Perfect recal

22 July 2013
Volume 29 · Issue 7

Roger Matthews explores the importance of understanding how patients think.

Having just returned from a week’s leave, my first appointment was to attend a conference on the management of caries. It made for a few hours delay in attending to the lurking email mountain. I’m not sure which is worse: the mad rush to get everything done before you take a break, or dealing with the consequences on your return.

Anyway, the talk was of recall intervals. In the new era of risk assessment and individualised patient care plans (which I’m very much in favour of, by the way) there are, it seems, no end of systems which can be devised to guide the clinician.

It makes perfect sense that a ‘high risk’ patient should return more frequently than the one who has never experienced interventive care, has excellent oral hygiene and a balanced diet. And the evidence shows that a patient (including such a paragon of dental virtue) who experiences a single primary carious lesion should be categorised as ‘high risk’.

But should such a patient be required to return at, say, two or three monthly intervals for a year before they can be re-classified as safe in the community? It may be desirable, but will they actually honour such appointments? It’s possible that some will but the ‘average’ young adult, is probably likely to be too busy, or less caring. So once again, we have to build ‘clinical experience’ into the mix. Guidelines are great, but in the real world they all have fuzzy edges, and you have to be prepared to accept that some patients will never fit within a neat table of risks and subsequent actions.

What’s more relevant, I think, is for us to determine – within the relatively short time-span that we have during a dental consultation – what is each individual patient’s attitude to the importance of their oral health, and what are the key drivers which will cause them to adopt or ignore our advice and guidelines.

One of the first pieces of dental research I was involved with was on ‘locus of control’. This concept holds that each individual can be regarded as having their own position on a spectrum running from extreme ‘external locus’ to extreme ‘internal locus’.

A person with a strong external locus will tend to believe that they are the pawns of fate and that they have little in-built control over the events of their lives. On the other hand, an individual with a powerful internal locus feels that their life choices and destiny are very much of their own making.

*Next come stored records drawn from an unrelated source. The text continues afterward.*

(** * vscode-firefox-debug: source adapters and launch configuration

    A shallow embedding of
    - [src/adapter/adapter/source.ts] (class [SourceAdapter]: the
      per-source breakpoint reconciliation and the construction of the
      editor-visible source),
    - the configuration parser ([parseConfiguration] and its helpers),
    - [src/common/configuration.ts] (the configuration types),
    followed by the properties of the specification that concern them.

    Asynchronous code is modelled by cutting every [async] function at
    its [await]s: the code between two [await]s is one function on an
    explicit state, and the settlement of a promise is an event. *)

From Stdlib Require Import ZArith Ascii String DecimalString.
From stdpp Require Import base option list strings gmap.

Local Open Scope Z_scope.

(** ** JavaScript values and string primitives *)

Module JS.

(** The double quote character, for messages that quote property names. *)
Definition dquote : string := String "034"%char EmptyString.
Definition quoted (s : string) : string := dquote +:+ s +:+ dquote.

(** Truthiness of [string | undefined], [number | undefined] and
    [boolean | undefined]. *)
Definition truthy (s : option string) : bool :=
  match s with
  | Some (String _ _) => true
  | _ => false
  end.

Definition truthyNumber (n : option Z) : bool :=
  match n with
  | Some n => negb (n =? 0)
  | None => false
  end.

Definition truthyBool (b : option bool) : bool :=
  match b with
  | Some true => true
  | _ => false
  end.

(** [s || d] on strings. *)
Definition orString (s : option string) (d : string) : string :=
  match s with
  | Some (String c r) => String c r
  | _ => d
  end.

(** [s.endsWith(c)] for a one-character [c]. *)
Fixpoint endsWith (c : ascii) (s : string) : bool :=
  match s with
  | EmptyString => false
  | String x EmptyString => Ascii.eqb x c
  | String _ r => endsWith c r
  end.

(** [s.split(c)] for a one-character separator: never empty. *)
Fixpoint split (sep : ascii) (s : string) : list string :=
  match s with
  | EmptyString => [EmptyString]
  | String x r =>
      if Ascii.eqb x sep then EmptyString :: split sep r
      else match split sep r with
           | [] => [String x EmptyString]
           | h :: t => String x h :: t
           end
  end.

(** [a.pop()!] and [a[0]] on the result of a [split]. *)
Definition pop (l : list string) : string := List.last l EmptyString.
Definition first (l : list string) : string := List.hd EmptyString l.
(** * Cursor Pro limits monitor: a shallow embedding of [CursorLimitsMonitor]

    The development follows the TypeScript sources [types.ts] and
    [cursorLimitsMonitor.ts] (the tier-aware revision of the class), and
    [index.ts], the MCP server that answers tool calls from the monitor.

    Conventions of the embedding.

    - A JavaScript [number] is a binary64 floating-point number, the
      primitive type [float]: [/], [*] and [-] round to nearest even, [===]
      is the IEEE equality [=?] (false on [NaN], true between the two
      zeros), [>=] is [<=?] with the operands swapped, [Math.min] and
      [Math.max] are written out below.  The decimal literals [0.8] and
      [0.95] denote the nearest binary64 numbers, as in the source.
    - A [Date] is the clock reading in milliseconds; [new Date()] is the
      argument [now] of the method that evaluates it.
    - A callback is known by the identity of its function object (a [nat]);
      calling it is recorded in the list of calls a method performs.  A
      callback is passive: it returns, and it does not call back into the
      monitor.  What the two updates do when a callback throws is the
      subject of the module [Throwing].
    - A method of the class is a function from the receiver [this] to its
      result, the receiver afterwards, and the calls it made, in order.
    - Arguments have their declared types, except the tier, which the
      class compares with its three literals and lets fall through to a
      default: a service is one of the four tokens, so the [default]
      branches of [getCurrentUsage] and [getMaxUsage] have no counterpart,
      and a property of a partial update is absent or a number. *)

From Stdlib Require Import ZArith Floats List String Bool Lia.
Import ListNotations.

Identifying patients on this spectrum revealed some interesting facts – and not all of the regular patients I thought I knew well responded as anticipated. The internal locus patients responded well to what might be termed ‘traditional preventive advice’. They could see the logic behind plaque removal, reduction in frequency of refined sugars and so on.

The external locus group responded poorly to this approach. If they responded at all, it was generally to advice based around looking good, having a feeling of well-being or the possible cost implications of needing more dentistry in the future.

There are lots of other ways of slicing up the human psyche, I fully appreciate. The point is that unless we connect with our patients, really understand them, then telling them what to do is probably less important than identifying why they should do it, and not just our version of why, but an explanation from their viewpoint.

Good empathetic discussions with patients are probably more important than any guideline. I hope they include that in the undergraduate curriculum – and that dentists are suitably rewarded for taking the time to undertake this connection. Without it, all the promise of a preventive revolution will come to nought.